Figure 5. Revised Seaborn pairgrid matrix with distance correlation colored by p-value (gray if p > 0.10, blue if p <= 0.10), and plots rearranged by clustering results

UPDATE: I just uploaded the notebook on GitHub.

Visual data exploration in Python – correlation, confidence, spuriousness

This weekend – it was long overdue –  I cleaned up a notebook prepared last year to accompany the talk “Data science tools for petroleum exploration and production“, which I gave with my friend Thomas Speidel at the Calgary 2018 CSEG/CSPG Geoconvention.

The Python notebook can be downloaded from GitHub as part of a full repository, which includes R code from Thomas, or run interactively with Binder.

In this post I want to highlight on one aspect in particular: doing data exploration visually, but also quantitatively with inferential statistic tests.

Like all data scientists (professional, or in the making, and I ‘park’ myself for now in the latter bin), a scatter matrix is often the first thing I produce, after data cleanup, to look for obvious pairwise relationships and trends between variables. And I really love the flexibility, and looks of seaborn‘s pairgrid.

In the example below I use again data from Lee Hunt, Many correlation coefficients, null hypoteses, and high value CSEG Recorder, December 2013; my followers would be familiar with this small toy dataset from reading Geoscience ML notebook 2 and Geoscience_ML_notebook 3.

The scatter matrix in Figure 1 includes bivariate scatter-plots in the upper triangle, contours in the lower triangle, shape of the bivariate distributions on the diagonal.

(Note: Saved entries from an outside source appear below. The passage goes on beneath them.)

(* ===== verification/Raft.v ===== *)
(** * Raft: the state of a peer and its RPC handlers (src/src/raft1/raft.go)

    One [Record] for [type Raft struct], one definition per method that runs under
    [rf.mu].  The goroutines are in the files RaftLeader, RaftElection. *)
From S2P Require Import Prelude Persister.
Local Open Scope Z_scope.
Local Open Scope go_scope.

Module Raft.

Inductive role := Follower | Candidate | Leader.

#[export] Instance role_eq_dec : EqDecision role.
Proof. solve_decision. Defined.

(** [type Raft struct].  Channels: [notifyApply], [ElectionAbort], the [notify[i]]
    and the [tickers[i].rst] have capacity 1, so each is a flag "the buffer is
    full"; for the two families the field is the set of the [i] whose buffer is
    full.  [retry] is the set of the [i] with [retry[i]].  [rf.ctx] is the number of
    the last context made, [cancelled] the contexts whose cancel function has been
    called; [rf.cancel] is nil as long as [ctx] is [None].  [dead] is also "[killCh]
    is closed".  The timers and [rf.applyCh] are in the goroutines' definitions. *)
Record Raft := MkRaft {
  npeers : Z;                   (* len(rf.peers) *)
  me : Z;
  dead : bool;
  CurrentTerm : Z;
  VotedFor : Z;
  Log : list logEntry;
  commitIndex : Z;
  lastApplied : Z;
  notifyApply : bool;
  nextIndex : list Z;
  matchIndex : list Z;
  state : role;
  SnapshotIndex : Z;
  SnapshotTerm : Z;
  SnapshotByte : option bytes;
  rst : gset Z;
  ElectionAbort : bool;
  retry : gset Z;
  notify : gset Z;
  ctx : option nat;
  cancelled : gset nat;
  persister : Persister;
}.

(** Assignment to a field. *)
Class Setter {T} (field : Raft -> T) := set_field : T -> Raft -> Raft.
Arguments set_field {T} field {_} _ _.

#[export] Instance set_dead : Setter dead :=
  fun v rf => MkRaft (npeers rf) (me rf) v (CurrentTerm rf) (VotedFor rf) (Log rf)
    (commitIndex rf) (lastApplied rf) (notifyApply rf) (nextIndex rf) (matchIndex rf) (state rf)
    (SnapshotIndex rf) (SnapshotTerm rf) (SnapshotByte rf) (rst rf) (ElectionAbort rf)
    (retry rf) (notify rf) (ctx rf) (cancelled rf) (persister rf).
#[export] Instance set_CurrentTerm : Setter CurrentTerm :=
  fun v rf => MkRaft (npeers rf) (me rf) (dead rf) v (VotedFor rf) (Log rf) (commitIndex rf)
    (lastApplied rf) (notifyApply rf) (nextIndex rf) (matchIndex rf) (state rf)
    (SnapshotIndex rf) (SnapshotTerm rf) (SnapshotByte rf) (rst rf) (ElectionAbort rf)
    (retry rf) (notify rf) (ctx rf) (cancelled rf) (persister rf).
#[export] Instance set_VotedFor : Setter VotedFor :=
  fun v rf => MkRaft (npeers rf) (me rf) (dead rf) (CurrentTerm rf) v (Log rf) (commitIndex rf)
    (lastApplied rf) (notifyApply rf) (nextIndex rf) (matchIndex rf) (state rf)
    (SnapshotIndex rf) (SnapshotTerm rf) (SnapshotByte rf) (rst rf) (ElectionAbort rf)
    (retry rf) (notify rf) (ctx rf) (cancelled rf) (persister rf).
#[export] Instance set_Log : Setter Log :=
  fun v rf => MkRaft (npeers rf) (me rf) (dead rf) (CurrentTerm rf) (VotedFor rf) v
    (commitIndex rf) (lastApplied rf) (notifyApply rf) (nextIndex rf) (matchIndex rf) (state rf)
    (SnapshotIndex rf) (SnapshotTerm rf) (SnapshotByte rf) (rst rf) (ElectionAbort rf)
    (retry rf) (notify rf) (ctx rf) (cancelled rf) (persister rf).
#[export] Instance set_commitIndex : Setter commitIndex :=
  fun v rf => MkRaft (npeers rf) (me rf) (dead rf) (CurrentTerm rf) (VotedFor rf) (Log rf) v
    (lastApplied rf) (notifyApply rf) (nextIndex rf) (matchIndex rf) (state rf)
    (SnapshotIndex rf) (SnapshotTerm rf) (SnapshotByte rf) (rst rf) (ElectionAbort rf)
    (retry rf) (notify rf) (ctx rf) (cancelled rf) (persister rf).
#[export] Instance set_lastApplied : Setter lastApplied :=
  fun v rf => MkRaft (npeers rf) (me rf) (dead rf) (CurrentTerm rf) (VotedFor rf) (Log rf)
    (commitIndex rf) v (notifyApply rf) (nextIndex rf) (matchIndex rf) (state rf)
    (SnapshotIndex rf) (SnapshotTerm rf) (SnapshotByte rf) (rst rf) (ElectionAbort rf)
    (retry rf) (notify rf) (ctx rf) (cancelled rf) (persister rf).
#[export] Instance set_notifyApply : Setter notifyApply :=
  fun v rf => MkRaft (npeers rf) (me rf) (dead rf) (CurrentTerm rf) (VotedFor rf) (Log rf)
    (commitIndex rf) (lastApplied rf) v (nextIndex rf) (matchIndex rf) (state rf)
    (SnapshotIndex rf) (SnapshotTerm rf) (SnapshotByte rf) (rst rf) (ElectionAbort rf)
    (retry rf) (notify rf) (ctx rf) (cancelled rf) (persister rf).
#[export] Instance set_nextIndex : Setter nextIndex :=
  fun v rf => MkRaft (npeers rf) (me rf) (dead rf) (CurrentTerm rf) (VotedFor rf) (Log rf)
    (commitIndex rf) (lastApplied rf) (notifyApply rf) v (matchIndex rf) (state rf)
    (SnapshotIndex rf) (SnapshotTerm rf) (SnapshotByte rf) (rst rf) (ElectionAbort rf)
    (retry rf) (notify rf) (ctx rf) (cancelled rf) (persister rf).
#[export] Instance set_matchIndex : Setter matchIndex :=
  fun v rf => MkRaft (npeers rf) (me rf) (dead rf) (CurrentTerm rf) (VotedFor rf) (Log rf)
    (commitIndex rf) (lastApplied rf) (notifyApply rf) (nextIndex rf) v (state rf)
    (SnapshotIndex rf) (SnapshotTerm rf) (SnapshotByte rf) (rst rf) (ElectionAbort rf)
    (retry rf) (notify rf) (ctx rf) (cancelled rf) (persister rf).
#[export] Instance set_state : Setter state :=
  fun v rf => MkRaft (npeers rf) (me rf) (dead rf) (CurrentTerm rf) (VotedFor rf) (Log rf)
    (commitIndex rf) (lastApplied rf) (notifyApply rf) (nextIndex rf) (matchIndex rf) v
    (SnapshotIndex rf) (SnapshotTerm rf) (SnapshotByte rf) (rst rf) (ElectionAbort rf)
    (retry rf) (notify rf) (ctx rf) (cancelled rf) (persister rf).
#[export] Instance set_SnapshotIndex : Setter SnapshotIndex :=
  fun v rf => MkRaft (npeers rf) (me rf) (dead rf) (CurrentTerm rf) (VotedFor rf) (Log rf)
    (commitIndex rf) (lastApplied rf) (notifyApply rf) (nextIndex rf) (matchIndex rf) (state rf)
    v (SnapshotTerm rf) (SnapshotByte rf) (rst rf) (ElectionAbort rf) (retry rf) (notify rf)
    (ctx rf) (cancelled rf) (persister rf).
#[export] Instance set_SnapshotTerm : Setter SnapshotTerm :=
  fun v rf => MkRaft (npeers rf) (me rf) (dead rf) (CurrentTerm rf) (VotedFor rf) (Log rf)
    (commitIndex rf) (lastApplied rf) (notifyApply rf) (nextIndex rf) (matchIndex rf) (state rf)
    (SnapshotIndex rf) v (SnapshotByte rf) (rst rf) (ElectionAbort rf) (retry rf) (notify rf)
    (ctx rf) (cancelled rf) (persister rf).
#[export] Instance set_SnapshotByte : Setter SnapshotByte :=
  fun v rf => MkRaft (npeers rf) (me rf) (dead rf) (CurrentTerm rf) (VotedFor rf) (Log rf)
    (commitIndex rf) (lastApplied rf) (notifyApply rf) (nextIndex rf) (matchIndex rf) (state rf)
    (SnapshotIndex rf) (SnapshotTerm rf) v (rst rf) (ElectionAbort rf) (retry rf) (notify rf)
    (ctx rf) (cancelled rf) (persister rf).
#[export] Instance set_rst : Setter rst :=
  fun v rf => MkRaft (npeers rf) (me rf) (dead rf) (CurrentTerm rf) (VotedFor rf) (Log rf)
    (commitIndex rf) (lastApplied rf) (notifyApply rf) (nextIndex rf) (matchIndex rf) (state rf)
    (SnapshotIndex rf) (SnapshotTerm rf) (SnapshotByte rf) v (ElectionAbort rf) (retry rf)
    (notify rf) (ctx rf) (cancelled rf) (persister rf).
#[export] Instance set_ElectionAbort : Setter ElectionAbort :=
  fun v rf => MkRaft (npeers rf) (me rf) (dead rf) (CurrentTerm rf) (VotedFor rf) (Log rf)
    (commitIndex rf) (lastApplied rf) (notifyApply rf) (nextIndex rf) (matchIndex rf) (state rf)
    (SnapshotIndex rf) (SnapshotTerm rf) (SnapshotByte rf) (rst rf) v (retry rf) (notify rf)
    (ctx rf) (cancelled rf) (persister rf).
#[export] Instance set_retry : Setter retry :=
  fun v rf => MkRaft (npeers rf) (me rf) (dead rf) (CurrentTerm rf) (VotedFor rf) (Log rf)
    (commitIndex rf) (lastApplied rf) (notifyApply rf) (nextIndex rf) (matchIndex rf) (state rf)
    (SnapshotIndex rf) (SnapshotTerm rf) (SnapshotByte rf) (rst rf) (ElectionAbort rf) v
    (notify rf) (ctx rf) (cancelled rf) (persister rf).
#[export] Instance set_notify : Setter notify :=
  fun v rf => MkRaft (npeers rf) (me rf) (dead rf) (CurrentTerm rf) (VotedFor rf) (Log rf)
    (commitIndex rf) (lastApplied rf) (notifyApply rf) (nextIndex rf) (matchIndex rf) (state rf)
    (SnapshotIndex rf) (SnapshotTerm rf) (SnapshotByte rf) (rst rf) (ElectionAbort rf)
    (retry rf) v (ctx rf) (cancelled rf) (persister rf).
#[export] Instance set_ctx : Setter ctx :=
  fun v rf => MkRaft (npeers rf) (me rf) (dead rf) (CurrentTerm rf) (VotedFor rf) (Log rf)
    (commitIndex rf) (lastApplied rf) (notifyApply rf) (nextIndex rf) (matchIndex rf) (state rf)
    (SnapshotIndex rf) (SnapshotTerm rf) (SnapshotByte rf) (rst rf) (ElectionAbort rf)
    (retry rf) (notify rf) v (cancelled rf) (persister rf).
#[export] Instance set_cancelled : Setter cancelled :=
  fun v rf => MkRaft (npeers rf) (me rf) (dead rf) (CurrentTerm rf) (VotedFor rf) (Log rf)
    (commitIndex rf) (lastApplied rf) (notifyApply rf) (nextIndex rf) (matchIndex rf) (state rf)
    (SnapshotIndex rf) (SnapshotTerm rf) (SnapshotByte rf) (rst rf) (ElectionAbort rf)
    (retry rf) (notify rf) (ctx rf) v (persister rf).
#[export] Instance set_persister : Setter persister :=
  fun v rf => MkRaft (npeers rf) (me rf) (dead rf) (CurrentTerm rf) (VotedFor rf) (Log rf)
    (commitIndex rf) (lastApplied rf) (notifyApply rf) (nextIndex rf) (matchIndex rf) (state rf)
    (SnapshotIndex rf) (SnapshotTerm rf) (SnapshotByte rf) (rst rf) (ElectionAbort rf)
    (retry rf) (notify rf) (ctx rf) (cancelled rf) v.
(* ===== verification/RaftLeader.v ===== *)
(** * RaftLeader: replication and the apply worker (src/src/raft1/raft.go)

    The goroutines [applyLogEntries], [sendAppendEntries], [boardcastLogEntries] and
    [HeartbeatMaintain].  A goroutine is cut where it releases [rf.mu] or waits: one
    definition per critical section, and a program counter for what it does next. *)
From S2P Require Import Prelude Persister Raft.
Import Raft.
Local Open Scope Z_scope.
Local Open Scope go_scope.

Module Replication.

(** ** The apply worker *)

Record ApplyMsg := MkApplyMsg {
  CommandValid : bool; am_Command : any; CommandIndex : Z;
  SnapshotValid : bool; am_Snapshot : option bytes; am_SnapshotTerm : Z;
  am_SnapshotIndex : Z }.

Definition command_msg (c : any) (i : Z) : ApplyMsg := MkApplyMsg true c i false None 0 0.
Definition snapshot_msg (rf : Raft) : ApplyMsg :=
  MkApplyMsg false AnyNil 0 true (SnapshotByte rf) (SnapshotTerm rf) (SnapshotIndex rf).

(** [sort.Ints] *)
Definition sort_Ints (l : list Z) : list Z := merge_sort Z.le l.

(** [copy(dst, src)] *)
Definition copy (dst src : list Z) : list Z :=
  take (length dst) src ++ drop (length src) dst.
(** Lines 1188-1192, and 1198-1201 when every reply was taken. *)
Definition stay_follower (rf : Raft) : Raft := rf <| state := Follower |>.
Definition on_abort (rf : Raft) : Raft := stay_follower (rf <| ElectionAbort := false |>).

(** *** ticker *)

(** Lines 1227-1252, the timer fires: the state, and whether [start] is signalled. *)
Definition ticker_fire (rf : Raft) : Raft * bool :=
  if decide (state rf <> Leader) then
    let rf := if decide (state rf = Candidate) then rf <| ElectionAbort := true |> else rf in
    (rf, true)
  else (rf, false).

(** ** What the steps keep *)

Lemma start_election_spec rf rf' :
  start_election rf = Some rf' ->
  npeers rf' = npeers rf /\ me rf' = me rf /\ CurrentTerm rf' = CurrentTerm rf + 1 /\
  VotedFor rf' = me rf /\ state rf' = Candidate /\ Log rf' = Log rf /\ synced rf'.
Proof.
  unfold start_election. case_decide; [done|]. intros [= <-]. fields.
  split_and!; try done. apply synced_persist.
Qed.

Lemma start_election_ok rf rf' : start_election rf = Some rf' -> step_ok rf rf'.
Proof.
  intros (?&?&?&?&?&?&?)%start_election_spec. apply term_ok; try done; [lia|congruence].
Qed.

(** The fields [become_leader] leaves alone. *)
Definition same_election (rf rf' : Raft) : Prop :=
  npeers rf' = npeers rf /\ me rf' = me rf /\ CurrentTerm rf' = CurrentTerm rf /\
  VotedFor rf' = VotedFor rf /\ Log rf' = Log rf /\ SnapshotIndex rf' = SnapshotIndex rf /\
  SnapshotByte rf' = SnapshotByte rf /\ persister rf' = persister rf.

Lemma win_loop_same ids rf rf' :
  win_loop ids rf = Ret rf' ->
  same_election rf rf' /\ state rf' = state rf /\ ctx rf' = ctx rf /\
  cancelled rf' = cancelled rf /\ ElectionAbort rf' = ElectionAbort rf.
Proof.
  revert rf. induction ids as [|i ids IH]; intros rf; cbn; [by intros [= <-]|].
  case_decide; [apply IH|]. intros. inv_res. destruct a; inv_res.
  apply IH in H0 as (Hs & Hst & Hc & Hcc & He). revert Hs Hst Hc Hcc He.
  unfold same_election. by fields.
Qed.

matplotlib.pyplot.rcParams["axes.labelsize"] = 18
g = seaborn.PairGrid(data, diag_sharey=False)
axes = g.axes
g.map_upper(matplotlib.pyplot.scatter,  linewidths=1, 
            edgecolor="w", s=90, alpha = 0.5)
g.map_diag(seaborn.kdeplot, lw = 4, legend=False)
g.map_lower(seaborn.kdeplot, cmap="Blues_d")
matplotlib.pyplot.show()

Matrix_initial

Scatter matrix from pairgrid

It looks terrific. But, as I said, I’d like to show how to add to the individual scatterplots some useful annotation. These are the ones I typically focus on:

For the Spearman correlation coefficient I use scipy.stats.spearmanr, whereas for the confidence interval and the probability of spurious correlation I use my own functions, which I include below (following, respectively, Stan Brown’s  Stats without tears and Cynthia Kalkomey’s Potential risks when using seismic attributes as predictors of reservoir properties):

def confInt(r, nwells):
    z_crit = scipy.stats.norm.ppf(.975) 
    std_Z = 1/numpy.sqrt(nwells-3)      
    E = z_crit*std_Z
    Z_star = 0.5*(numpy.log((1+r)/(1.0000000000001-r)))
    ZCI_l = Z_star - E
    ZCI_u = Z_star + E
    RCI_l = (numpy.exp(2*ZCI_l)-1)/(numpy.exp(2*ZCI_l)+1) 
    RCI_u = (numpy.exp(2*ZCI_u)-1)/(numpy.exp(2*ZCI_u)+1)
    return RCI_u, RCI_l
def P_spurious (r, nwells, nattributes):
    t_of_r = r * numpy.sqrt((nwells-2)/(1-numpy.power(r,2)))  
    p = scipy.stats.t.sf(numpy.abs(t_of_r), nwells-2)*2 
    ks = numpy.arange(1, nattributes+1, 1)
    return numpy.sum(p * numpy.power(1-p, ks-1))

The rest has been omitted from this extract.